25.06.2013 Verwaltung, Verbände, Organisationen

Fachverbände veröffentlichen "Grundzüge eines Bundesleistungsgesetzes für Menschen mit Behinderung"

Die Fachverbände für Menschen mit Behinderung zeigen in ihrer Stellungnahme vom April 2013 auf, unter welchen Bedingungen eine verbesserte Teilhabe von Menschen mit Behinderung möglich ist und setzen einen Impuls für den anstehenden Reformprozess. Am 24. Juni 2013 fand hierzu ein Fachgespräch mit Politikern zu diesem Thema statt.

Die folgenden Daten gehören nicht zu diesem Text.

(** * react-form-validity: the form gate, the fieldset hook and the list control

    A shallow embedding of [packages/react-form-validity/index.ts].

    - [JS]: the string built-ins the hooks call ([lastIndexOf], [slice]) and
      template-literal number printing.
    - [Path]: [getKey] and the name computed by [getFieldProps].
    - [FormValidity]: the blur / change / submit handlers of [useFormValidity]
      over the mutable ref [{ submitted, touched }].
    - [FieldsetControl]: the key sequence of [useFieldsetControl].
    - [Page]: a click on a button of the list control inside the form.
    - [Fieldset]: the [onInvalid] handler of [useFieldset] and the error
      mapping it maintains.
    - [Sample]: a two-field schema on which the hook is run.
    - [Session]: the gate over a sequence of events.
    - [Revalidation]: the effect of [useFieldset] on a new schema. *)

From Stdlib Require Import ZArith Ascii String DecimalString.
From stdpp Require Import base option list strings gmap fin_maps.

Local Open Scope string_scope.
Local Open Scope Z_scope.

(** ** JavaScript string built-ins *)

Module JS.

(** [s.includes(c)] for a one-character needle. *)
Fixpoint includes (c : ascii) (s : string) : bool :=
  match s with
  | EmptyString => false
  | String a r => if Ascii.eqb a c then true else includes c r
  end.

(** [s.lastIndexOf(c)] for a one-character needle: the greatest index at
    which [c] occurs, [-1] when it does not occur. *)
Fixpoint lastIndexOf (c : ascii) (s : string) : Z :=
  match s with
  | EmptyString => -1
  | String a r =>
      let k := lastIndexOf c r in
      if 0 <=? k then k + 1
      else if Ascii.eqb a c then 0 else -1
  end.

(** Relative index resolution of [slice]: a negative index counts from the
    end, and both ends are clamped to [0 .. len]. *)
Definition clampIndex (len i : Z) : Z :=
  if i <? 0 then Z.max (len + i) 0 else Z.min i len.

(** [s.slice(start, end)]; [end_ = None] is the one-argument call. *)
Definition slice (s : string) (start : Z) (end_ : option Z) : string :=
  let len := Z.of_nat (String.length s) in
  let from := clampIndex len start in
  let to := match end_ with
            | None => len
            | Some e => clampIndex len e
            end in
  if from <? to
  then substring (Z.to_nat from) (Z.to_nat (to - from)) s
  else EmptyString.

(** A falsy string is the empty one. *)
Definition truthy (s : string) : bool :=
  negb (String.eqb s EmptyString).

(** The names of the properties of [Object.prototype], which every plain
    object inherits; each of them reads as a truthy value (a function, or
    for [__proto__] the prototype itself). *)
Definition objectPrototype : list string :=
  ["constructor"; "__defineGetter__"; "__defineSetter__"; "hasOwnProperty";
   "__lookupGetter__"; "__lookupSetter__"; "isPrototypeOf";
   "propertyIsEnumerable"; "toString"; "valueOf"; "__proto__";
   "toLocaleString"].

(** Whether [o[k]] on a plain object without an own property [k] finds an
    inherited one. *)
Definition inherits (k : string) : bool :=
  existsb (String.eqb k) objectPrototype.

(** [o[k] = v] on a plain object whose own properties are [o], for a
    primitive [v]: an own property is written, except that with no own
    property [__proto__] the key [__proto__] reaches the inherited setter,
    which ignores a primitive. *)
Definition assign {A : Type} (k : string) (v : A) (o : gmap string A)
  : gmap string A :=
  if String.eqb k "__proto__" && negb (bool_decide (is_Some (o !! k)))
  then o
  else <[k := v]> o.

(** [`${n}`] for a non-negative integer. *)
Definition numberToString (n : nat) : string :=
  NilEmpty.string_of_uint (Nat.to_uint n).

End JS.

(** ** Addresses *)

Module Path.

(** [getKey(element)], as a function of [element.name]. *)
Definition getKey (name : string) : string :=
  JS.slice name (JS.lastIndexOf "." name + 1) None.

(** The [name] computed on the first line of [getFieldProps]:
    [options.name ? `${options.name}.${options.key}` : options.key].
    [options.name] is optional, [None] is [undefined]. *)
Definition fieldName (name : option string) (key : string) : string :=
  match name with
  | Some parent =>
      if JS.truthy parent then parent +:+ "." +:+ key else key
  | None => key
  end.

(** [`${name}[${index}]`]. *)
Definition indexedName (name : string) (index : nat) : string :=
  name +:+ "[" +:+ JS.numberToString index +:+ "]".

End Path.

(** ** The touch / submit gate of [useFormValidity] *)

Module FormValidity.

(** What [registry.checkValidity] is handed: the [event.target] of a blur
    or change (a node whose [name] may be [undefined]), or the
    [event.currentTarget] of a submit, the form. *)
Inductive Target : Type :=
| Control (name : option string)
| Form.

(** The ref [{ submitted, touched }]; [touched] holds the own properties
    of the plain object [{}] the hook creates, which inherits from
    [Object.prototype]. *)
Record FormRef : Type := mkRef {
  submitted : bool;
  touched : gmap string bool;
}.

(** [useRef({ submitted: false, touched: {} })]. *)
Definition initialRef : FormRef :=
  {| submitted := false; touched := ∅ |}.

(** A caller-supplied event handler, known by a label only. *)
Inductive Callback : Type :=
| UserCallback (id : nat).

(** The props handed to the hook. *)
Record FormValidityProps : Type := mkProps {
  noValidate : option bool;
  onChange : option Callback;
  onBlur : option Callback;
  onSubmit : option Callback;
}.

(** What a handler does to the outside, in order. *)
Inductive Effect : Type :=
| CheckValidity (t : Target)
| PreventDefault
| Call (cb : Callback).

Die Fachverbände vertreten nach eigener Aussage etwa 90 Prozent der Dienste und Einrichtungen für Menschen mit geistiger, seelischer, körperlicher oder mehrfacher Behinderung in Deutschland. Die Fachverbände werben für ein eigenständiges Bundesleistungsgesetz.

Hierzu diskutierten sie am 24. Juni 2013 die Grundzüge eines solchen neuen Gesetzes im Rahmen eines Fachgesprächs in Berlin mit rund 200 Expertinnen und Experten, Vertreterinnen und Vertretern aus Bundestag und Ministerien.

Dabei erläuterten die Fachverbände für Menschen mit Behinderung, dass es das Ziel sein müsse, dass sich die Teilhabe für Menschen mit Behinderungen verbessere. In ihrer Stellungnahme bekräftigen die Verbände, dass die Teilhabe von Menschen mit Behinderung und der Ausbau einer inklusiven Infrastruktur gesamtgesellschaftliche Aufgaben seien, an deren Umsetzung sich alle politischen Akteure beteiligen müssen.  

Dies müsse einhergehen mit einer gemeinsamen Finanzierungsverantwortung von Bund, Ländern und Kommunen. Die Fachverbände für Menschen mit  Behinderung erwarten,  dass der Bund sich künftig maßgeblich an den Kosten der Eingliederungshilfe beteiligt.